[[ Given records open ]]

(* ===== verification/MeshOps.v ===== *)
(** * MeshOps: how the loops of compaction run

    [build_occ] computes the occupancy of a slab, [copy_loop] copies the donor's objects,
    [rebuild_loop] threads the slots that are free in both. *)

From stdpp Require Import prelude gmap.
From S2P Require Import Prelude Memory SizeClass Freelist Heap Dll Pool PoolInv PoolFrame PoolRun PoolSys Tiering Mesh MeshMem.
Local Open Scope Z_scope.

(** Where the slots of a slab are in the file. *)
Definition file_off (h : heap) (d : Z) : Z := memfd_off (chunk_at h (chunk_of d)) + page_of d * BTM_PAGE_SIZE.

(** The bytes of a slab's data run. *)
Definition run_len (r : pool_ref) : Z := btm_sc_run_pages r.2 * BTM_PAGE_SIZE.

Section ops.
Context {F : FlOps} {FL : FlLaws F}.
Implicit Types s : mstate.

(** A slab in service, with free slots [l], on its own pages of the file. *)
Record mslab s (r : pool_ref) (d : Z) (l : list Z) : Prop := {
  mi_sc : valid_sc r.2;
  mi_in : slab_in r d;
  mi_chunk : has_chunk (p_heap s) (chunk_of d);
  mi_fields : slab_fields r (slab_at (p_heap s) d) d l;
  mi_head : free_head (slab_at (p_heap s) d) = hd0 l;
  mi_list : mlist (p_src s) (file_of s) l;
  mi_nodup : NoDup l;
  mi_slots : l ⊆ slab_slots r d;
  mi_off : file_off (p_heap s) d mod BTM_PAGE_SIZE = 0;
  mi_backed : backed (p_src s) (data_of d) (run_len r) (file_off (p_heap s) d);
}.

Section slab.
Context {s : mstate} {r : pool_ref} {d : Z} {l : list Z} (W : mslab s r d l).
Abbreviation sz := (btm_sc_to_size r.2).
Abbreviation ns := (slots_of_class r.2).

Lemma mslab_data : btm_slab_data d (slab_at (p_heap s) d) = data_of d.
Proof. unfold btm_slab_data, data_of. by rewrite (sf_first _ _ _ _ (mi_fields _ _ _ _ W)). Qed.

Lemma mslab_mapped : mapped (p_heap s) d.
Proof. apply W. Qed.

(** Slot number [k] and its place. *)
Lemma slot_backed k : 0 ≤ k < ns → backed (p_src s) (data_of d + k * sz) sz (file_off (p_heap s) d + k * sz).
Proof.
  intros Hk. pose proof (slots_fit r (mi_sc _ _ _ _ W) k Hk) as (? & ? & ?). eapply backed_sub; [apply W|done|unfold run_len; lia].
Qed.

Lemma link_backed k : 0 ≤ k < ns → backed (p_src s) (data_of d + k * sz) 8 (file_off (p_heap s) d + k * sz).
Proof.
  intros Hk. pose proof (slots_fit r (mi_sc _ _ _ _ W) k Hk) as (? & _ & _).
  pose proof (backed_sub _ _ _ _ 0 8 (slot_backed k Hk) ltac:(lia) ltac:(lia)) as Hbk. by rewrite !Z.add_0_r in Hbk.
Qed.

Lemma slot_number x : x ∈ slab_slots r d → 0 ≤ (x - data_of d) / sz < ns ∧ x = data_of d + (x - data_of d) / sz * sz.
Proof.
  intros (k & Hk & ->)%elem_of_slots. pose proof (sc_size_pos r.2 (mi_sc _ _ _ _ W)).
  replace (data_of d + k * sz - data_of d) with (k * sz) by lia. rewrite Z.div_mul by lia. done.
Qed.

Lemma slot_in k : 0 ≤ k < ns → data_of d + k * sz ∈ slab_slots r d.
Proof. intros Hk. apply elem_of_slots. by exists k. Qed.

Lemma slot_nonzero x : x ∈ slab_slots r d → 0 < x ∧ addr_ok x.
Proof. intros Hx. by apply (slot_addr r (mi_sc _ _ _ _ W) d x (mi_in _ _ _ _ W)). Qed.

Lemma slot_inj i j : data_of d + i * sz = data_of d + j * sz → i = j.
Proof. intros E. pose proof (sc_size_pos r.2 (mi_sc _ _ _ _ W)). nia. Qed.

(** [build_occ] *)
Lemma occ_free_loop_run fuel q bm :
  mlist (p_src s) (file_of s) q → q ⊆ slab_slots r d → (length q ≤ fuel)%nat → length bm = Z.to_nat (occ_words ns) →
  ∃ bm', occ_free_loop fuel (data_of d) sz (hd0 q) bm s = Ok (bm', s) ∧ length bm' = length bm ∧
    ∀ k, 0 ≤ k < ns → bit bm' k = bit bm k && bool_decide (data_of d + k * sz ∉ q).
Proof.
  revert q bm. induction fuel as [|fuel IH]; intros [|x q] bm Hq Hs Hf Hl; cbn [occ_free_loop hd0]; cbn in Hf; try lia.
  1, 2: exists bm; split; [done|]; split; [done|]; intros k Hk; rewrite bool_decide_eq_true_2, andb_true_r; [done|apply not_elem_of_nil].
  assert (Hx : x ∈ slab_slots r d) by (apply Hs; left). destruct (slot_nonzero x Hx) as [Hx0 _]. rewrite (proj2 (Z.eqb_neq x 0)) by lia.
  destruct (slot_number x Hx) as [Hi Ex]. set (i := (x - data_of d) / sz) in *.
  destruct (word_index ns i Hi) as [Hw _]. destruct (occ_clear_run bm i ltac:(lia) ltac:(lia)) as (bm1 & E1 & Hl1 & Hb1).
  erewrite run_bind; [|unfold of_option; rewrite E1; reflexivity]. destruct Hq as [Hn Hq].
  erewrite run_bind; [|eapply run_mesh_fl_get; rewrite Ex; apply link_backed, Hi]. rewrite Hn.
  destruct (IH q bm1 Hq) as (bm2 & E2 & Hl2 & Hb2); [set_solver|lia|congruence|]. exists bm2. split; [done|]. split; [congruence|].
  intros k Hk. rewrite Hb2, Hb1 by lia. rewrite (andb_comm (negb _)), <-andb_assoc. f_equal.
  rewrite <-bool_decide_not, <-bool_decide_and. apply bool_decide_ext. rewrite not_elem_of_cons, Ex. split; intros [H1 H2]; (split; [|done]).
  - intros E%slot_inj. done.
  - intros ->. done.
Qed.

Lemma build_occ_run :
  ∃ bm, build_occ d s = Ok (bm, s) ∧ length bm = Z.to_nat (occ_words ns) ∧ ∀ k, 0 ≤ k < ns → bit bm k = bool_decide (data_of d + k * sz ∉ l).
Proof.
  destruct W as [Hsc Hin Hc [E1 E2 E3 E4 E5 E6 E7] Eh Hl Hnd Hsub _ _]. pose proof (ns_range r Hsc) as Hns. unfold build_occ.
  erewrite run_bind by (apply run_get_slab, mslab_mapped). rewrite E3, E4, mslab_data, Eh. set (z := replicate _ 0).
  destruct (occ_fill_run (Z.to_nat ns) 0 z ltac:(lia)) as (bm & Ef & Hlen & Hb).
  { unfold z. rewrite length_replicate. by replace (0 + Z.of_nat (Z.to_nat ns)) with ns by lia. }
  erewrite run_bind; [|unfold of_option; rewrite Ef; reflexivity]. unfold z in Hlen. rewrite length_replicate in Hlen.
  destruct (occ_free_loop_run (Z.to_nat ns) l bm Hl Hsub) as (bm' & E & Hl' & Hb'); [|done|].
  - rewrite <-(slots_length r (data_of d)). by apply submseteq_length, NoDup_submseteq.
  - exists bm'. split; [done|]. split; [congruence|]. intros k Hk. rewrite Hb' by done. rewrite Hb, bool_decide_eq_true_2 by lia. done.
Qed.
End slab.

(** ** The copy loop, on the file *)

(** The file after the slots [k, k + n) marked in [bm] are copied from [src] to [dst]. *)
Definition copied (bm : list Z) (sz dst src k n : Z) (m m' : gmap Z Z) : Prop :=
  ∀ x, byte_at m' x = if decide (k ≤ (x - dst) / sz < k + n ∧ bit bm ((x - dst) / sz) = true) then byte_at m (src + (x - dst)) else byte_at m x.

Lemma slot_of_byte dst sz j x : 0 < sz → dst + j * sz ≤ x < dst + j * sz + sz ↔ (x - dst) / sz = j.
Proof.
  intros Hs. split.
  - intros H. symmetry. apply (Z.div_unique _ _ _ (x - dst - j * sz)); [lia|ring].
  - intros <-. pose proof (Z.div_mod (x - dst) sz ltac:(lia)). pose proof (Z.mod_pos_bound (x - dst) sz Hs). lia.
Qed.

Lemma copied_one bm sz dst src k m : 0 < sz → bit bm k = true → copied bm sz dst src k 1 m (memcpy m (dst + k * sz) (src + k * sz) sz).
Proof.
  intros Hs Hb x. rewrite byte_at_memcpy by lia. pose proof (slot_of_byte dst sz k x Hs) as E. destruct (decide ((x - dst) / sz = k)) as [Ek|Nk].
  - rewrite Ek. rewrite (decide_True (P := _ ≤ _ < _)) by (by apply E). rewrite decide_True by (split; [lia|done]). f_equal. lia.
  - rewrite (decide_False (P := _ ≤ _ < _)) by (intros Hx; by apply Nk, E). rewrite decide_False; [done|]. lia.
Qed.

Lemma copied_none bm sz dst src k m : bit bm k = false → copied bm sz dst src k 1 m m.
Proof. intros Hb x. rewrite decide_False; [done|]. intros [Hk E]. replace ((x - dst) / sz) with k in E by lia. congruence. Qed.

(** Two ranges of slots, one after the other; the source is not written. *)
Lemma copied_trans bm sz dst src k n1 n2 ns m m1 m2 :
  0 < sz → 0 ≤ k → 0 ≤ n1 → 0 ≤ n2 → k + n1 + n2 ≤ ns → disjoint_blocks dst (ns * sz) src (ns * sz) →
  copied bm sz dst src k n1 m m1 → copied bm sz dst src (k + n1) n2 m1 m2 → copied bm sz dst src k (n1 + n2) m m2.
Proof.
  intros Hs Hk Hn1 Hn2 Hns Hd H1 H2 x. rewrite H2. set (j := (x - dst) / sz). pose proof (proj2 (slot_of_byte dst sz j x Hs) eq_refl) as Hx.
  destruct (decide (k + n1 ≤ j < k + n1 + n2 ∧ bit bm j = true)) as [[Hj Hb]|Hno].
  - rewrite decide_True by (split; [lia|done]). rewrite H1. rewrite decide_False; [done|]. intros [Hj' _].
    assert (0 ≤ j * sz ∧ j * sz + sz ≤ ns * sz) by nia.
    assert (Hout : ¬ (0 ≤ src + (x - dst) - dst < ns * sz)) by (unfold disjoint_blocks in Hd; lia). apply Hout.
    pose proof (proj2 (slot_of_byte dst sz _ (src + (x - dst)) Hs) eq_refl) as Hy. set (i := (src + (x - dst) - dst) / sz) in *. nia.
  - rewrite H1. fold j. destruct (decide (k ≤ j < k + n1 ∧ bit bm j = true)) as [[Hj Hb]|Hno'].
    + rewrite decide_True by (split; [lia|done]). done.
    + rewrite decide_False; [done|]. intros [Hj Hb]. destruct (decide (j < k + n1)); [apply Hno'|apply Hno]; (split; [lia|done]).
Qed.

Lemma copy_loop_run n s k Rd Dd sz dst src bm ns :
  0 < sz → 0 ≤ k → k + Z.of_nat n ≤ ns → length bm = Z.to_nat (occ_words ns) → disjoint_blocks dst (ns * sz) src (ns * sz) →
  (∀ j, 0 ≤ j < ns → backed (p_src s) (Rd + j * sz) sz (dst + j * sz) ∧ backed (p_src s) (Dd + j * sz) sz (src + j * sz)) →
  ∃ m', copy_loop n k Rd Dd sz bm s = Ok (tt, set_file m' s) ∧ copied bm sz dst src k (Z.of_nat n) (file_of s) m'.
Proof.
  intros Hs. revert s k. induction n as [|n IH]; intros s k Hk Hn Hl Hd Hb; cbn [copy_loop].
  { exists (file_of s). split; [by destruct s as [[]]|]. intros x. rewrite decide_False; [done|]. lia. }
  destruct (word_index ns k ltac:(lia)) as [Hw _]. erewrite run_bind; [|unfold of_option; rewrite occ_bit_run by lia; reflexivity].
  destruct (Hb k ltac:(lia)) as [B1 B2].
  assert (Hone : ∃ m1, (if bit bm k then mesh_memcpy (Rd + k * sz) (Dd + k * sz) sz else mret tt) s = Ok (tt, set_file m1 s) ∧
      copied bm sz dst src k 1 (file_of s) m1).
  { destruct (bit bm k) eqn:Eb.
    - exists (memcpy (file_of s) (dst + k * sz) (src + k * sz) sz). split; [by apply run_mesh_memcpy; [lia|..]|by apply copied_one].
    - exists (file_of s). split; [by destruct s as [[]]|by apply copied_none]. }
  destruct Hone as (m1 & E1 & C1). rewrite (run_bind _ _ _ _ _ E1).
  destruct (IH (set_file m1 s) (k + 1) ltac:(lia) ltac:(lia) Hl Hd Hb) as (m2 & E2 & C2). exists m2. split; [done|].
  replace (Z.of_nat (S n)) with (1 + Z.of_nat n) by lia. apply (copied_trans bm sz dst src k 1 (Z.of_nat n) ns (file_of s) m1); by try lia.
Qed.

(** ** The rebuild loop *)

(** The slots below [n] that are free in both maps. *)
Definition free_both (b1 b2 : list Z) (data sz n : Z) : list Z :=
  (λ k, data + k * sz) <$> filter (λ k, bit b1 k = false ∧ bit b2 k = false) (seqZ 0 n).

Lemma elem_of_free_both b1 b2 data sz n x :
  x ∈ free_both b1 b2 data sz n ↔ ∃ k, 0 ≤ k < n ∧ x = data + k * sz ∧ bit b1 k = false ∧ bit b2 k = false.
Proof.
  unfold free_both. rewrite list_elem_of_fmap. setoid_rewrite list_elem_of_filter. setoid_rewrite elem_of_seqZ. split.
  - intros (k & -> & [? ?] & ?). exists k. split; [lia|done].
  - intros (k & ? & -> & ? & ?). exists k. split; [done|]. split; [done|lia].
Qed.

Lemma free_both_S b1 b2 data sz k :
  free_both b1 b2 data sz (Z.of_nat (S k)) =
    free_both b1 b2 data sz (Z.of_nat k) ++ (if bit b1 (Z.of_nat k) || bit b2 (Z.of_nat k) then [] else [data + Z.of_nat k * sz]).
Proof.
  unfold free_both. replace (Z.of_nat (S k)) with (Z.of_nat k + 1) by lia. rewrite seqZ_app by lia. rewrite filter_app, fmap_app. f_equal.
  rewrite Z.add_0_l. replace (seqZ (Z.of_nat k) 1) with [Z.of_nat k] by (unfold seqZ; change (Z.to_nat 1) with 1%nat; cbn [seq fmap list_fmap]; f_equal; lia).
  rewrite filter_cons. destruct (bit b1 (Z.of_nat k)), (bit b2 (Z.of_nat k)); case_decide; try done; naive_solver.
Qed.

Lemma free_both_NoDup b1 b2 data sz n : 0 < sz → NoDup (free_both b1 b2 data sz n).
Proof.
  intros Hs. unfold free_both. apply NoDup_fmap_2_strong; [|apply NoDup_filter, NoDup_seqZ]. intros i j _ _ E. nia.
Qed.

Lemma rebuild_loop_run k s Rd sz off b1 b2 ns q cnt :
  16 ≤ sz → Z.of_nat k ≤ ns → length b1 = Z.to_nat (occ_words ns) → length b2 = Z.to_nat (occ_words ns) →
  (∀ j, 0 ≤ j < ns → backed (p_src s) (Rd + j * sz) sz (off + j * sz) ∧ 0 < Rd + j * sz ∧ addr_ok (Rd + j * sz)) →
  mlist (p_src s) (file_of s) q → (∀ x, x ∈ q → ∃ j, Z.of_nat k ≤ j < ns ∧ x = Rd + j * sz) →
  let q' := free_both b1 b2 Rd sz (Z.of_nat k) ++ q in
  ∃ m', rebuild_loop k Rd sz b1 b2 (hd0 q) cnt s =
      Ok ((hd0 q', cnt + Z.of_nat (length (free_both b1 b2 Rd sz (Z.of_nat k)))), set_file m' s) ∧
    mlist (p_src s) m' q' ∧
    ∀ y, (∀ j, 0 ≤ j < Z.of_nat k → bit b1 j = false → bit b2 j = false → ¬ (off + j * sz ≤ y < off + j * sz + 8)) → byte_at m' y = byte_at (file_of s) y.
Proof.
  intros Hs. revert s q cnt. induction k as [|k IH]; intros s q cnt Hk H1 H2 Hb Hq Hin; cbn [rebuild_loop].
  { exists (file_of s). cbn. split; [by rewrite Z.add_0_r; destruct s as [[]]|]. split; [done|]. intros y _. done. }
  destruct (word_index ns (Z.of_nat k) ltac:(lia)) as [Hw _]. rewrite free_both_S.
  erewrite run_bind; [|unfold of_option; rewrite occ_bit_run by lia; reflexivity].
  erewrite run_bind; [|unfold of_option; rewrite occ_bit_run by lia; reflexivity].
  rewrite <-negb_orb. destruct (bit b1 (Z.of_nat k) || bit b2 (Z.of_nat k)) eqn:Eb; cbn [negb].
  - rewrite app_nil_r. destruct (IH s q cnt ltac:(lia) H1 H2 Hb Hq) as (m' & E & Hm & Ho).
    { intros x Hx. destruct (Hin x Hx) as (j & ? & ->). exists j. split; [lia|done]. }
    exists m'. split; [done|]. split; [done|]. intros y Hy. apply Ho. intros j Hj. apply Hy. lia.
  - apply orb_false_iff in Eb as [Eb1 Eb2]. set (x := Rd + Z.of_nat k * sz). destruct (Hb (Z.of_nat k) ltac:(lia)) as (Bx & Hx0 & Hxa). fold x in Bx, Hx0, Hxa.
    assert (Bl : backed (p_src s) x 8 (off + Z.of_nat k * sz)).
    { pose proof (backed_sub _ _ _ _ 0 8 Bx ltac:(lia) ltac:(lia)) as H. by rewrite !Z.add_0_r in H. }
    rewrite (run_bind _ _ _ _ _ (run_mesh_fl_set s x (hd0 q) _ Bl)). set (s1 := set_file _ s).
    assert (Hq1 : mlist (p_src s1) (file_of s1) (x :: q)).
    { split.
      - apply mlink_set; [done|done|]. destruct q as [|y q]; [cbn; unfold addr_ok; lia|]. destruct (Hin y ltac:(left)) as (j & ? & ->). cbn. apply Hb. lia.
      - apply (mlist_ext (p_src s) (file_of s)); [|done]. intros y z Hy Hz. destruct (Hin y Hy) as (j & Hj & ->). destruct (Hb j ltac:(lia)) as (By & _).
        change (p_src s1) with (p_src s). rewrite !(vbyte_backed _ _ _ _ _ z By) by lia. unfold s1, file_of at 2. cbn.
        rewrite byte_at_set_link, decide_False; [done|]. nia. }
    destruct (IH s1 (x :: q) (cnt + 1) ltac:(lia) H1 H2 Hb Hq1) as (m' & E & Hm & Ho).
    { intros y [->|Hy]%elem_of_cons; [exists (Z.of_nat k); split; [lia|done]|]. destruct (Hin y Hy) as (j & ? & ->). exists j. split; [lia|done]. }
    exists m'. rewrite <-app_assoc, length_app. cbn [length app]. split; [|split; [exact Hm|]].
    + change (hd0 (x :: q)) with x in E. rewrite E, Nat2Z.inj_add, <-Z.add_assoc, (Z.add_comm 1). done.
    + intros y Hy. rewrite Ho by (intros j Hj; apply Hy; lia). unfold s1, file_of at 1. cbn. rewrite byte_at_set_link, decide_False; [done|].
      apply (Hy (Z.of_nat k)); [lia|done|done].
Qed.
End ops.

[[ Given records closed ]]

● Prompt: From the first line above through the line that contains "(** The bytes of a slab's data run. *)", quote each line exactly. Output nothing more.

● Task answer:
(* ===== verification/MeshOps.v ===== *)
(** * MeshOps: how the loops of compaction run

    [build_occ] computes the occupancy of a slab, [copy_loop] copies the donor's objects,
    [rebuild_loop] threads the slots that are free in both. *)

From stdpp Require Import prelude gmap.
From S2P Require Import Prelude Memory SizeClass Freelist Heap Dll Pool PoolInv PoolFrame PoolRun PoolSys Tiering Mesh MeshMem.
Local Open Scope Z_scope.

(** Where the slots of a slab are in the file. *)
Definition file_off (h : heap) (d : Z) : Z := memfd_off (chunk_at h (chunk_of d)) + page_of d * BTM_PAGE_SIZE.

(** The bytes of a slab's data run. *)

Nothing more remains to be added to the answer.